(Your goal) In the listing below, locate the line containing "let selected := if" and the line containing "stop_required := negb". Output both of them and every line between, exactly as written, and nothing more.
*** Opening Provided data ***
(** The decision for one pool from the admission rule's two answers. *)
Definition decide_pool (node : string) (c : CapacitySnapshot) (rs : list ResourceReason)
    (charged release : Z) (current after : MemoryAdmission) (above : option string) (tried : bool)
  : NodeCapacityPlan :=
  let residuals := unknown_run_residuals c in
  let released := negb (release =? 0) in
  let fits := if released then admissible after else admissible current in
  let more :=
    if tried then
      [_reason (value ResourcePlanningCode.ESTIMATE_UNCERTAIN)
         (default EmptyString above +:+ "; it is tried as the only claim on this Spark (claim "
          +:+ pretty charged +:+ " bytes) and the host memory guard stops it if it runs out.")
         warning (Some node) None]
    else fit_reasons node c release current after in
  let known z := match residuals with [] => Some z | _ => None end in
  let selected := if released then free_after_bytes after else free_after_bytes current in
  {| plan_node_id := node; required_bytes := Some charged;
     current_free_after_bytes := known (free_after_bytes current);
     after_stop_free_after_bytes := known (free_after_bytes after);
     selected_free_after_bytes := known selected;
     stop_required := negb (admissible current) && admissible after && (0 <? release);
     node_allowed := (tried || fits) && negb (existsb is_blocker rs);
     node_reasons := (rs ++ more)%list;
     insufficient_components :=
       if negb (tried || admissible current) then [memory_kind c] else [];
     plan_residuals := residuals |}.

(** One pool of one rank. *)
Definition plan_pool (node : string) (demand : ResourceDemand) (c : CapacitySnapshot)
  : result NodeCapacityPlan :=
  let rs := (demand_reasons demand ++ evidence_reasons node c)%list in
  match available_bytes c, occupied_bytes c, reserved_bytes c, unmaterialized_bytes c,
        total_bytes demand with
  | Some available, Some occupied, Some reserved, Some unmaterialized, Some total =>
      if existsb is_blocker rs then Ok (unknown_plan node demand rs)
      else
        let release := release_for node (memory_kind c) in
        let charged := charged_bytes total available in
        let input rel :=
          {| in_demand := charged; in_pool := available; in_occupied := occupied;
             in_reserved := reserved; in_unmaterialized := unmaterialized;
             in_unknown := sum_list (maximum_bytes <$> unknown_run_residuals c);
             in_release := rel; in_floor := memory_floor_bytes |} in
        current ← evaluate_memory_admission (input 0);
        after ← evaluate_memory_admission (input release);
        above ← _above_idle_maximum c total (stopping_at node);
        Ok (decide_pool node c rs charged release current after above
              (is_tried node c above available occupied))
  | _, _, _, _, _ => Ok (unknown_plan node demand rs)
  end.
*** Closing Provided data ***
(The answer)
  let selected := if released then free_after_bytes after else free_after_bytes current in
  {| plan_node_id := node; required_bytes := Some charged;
     current_free_after_bytes := known (free_after_bytes current);
     after_stop_free_after_bytes := known (free_after_bytes after);
     selected_free_after_bytes := known selected;
     stop_required := negb (admissible current) && admissible after && (0 <? release);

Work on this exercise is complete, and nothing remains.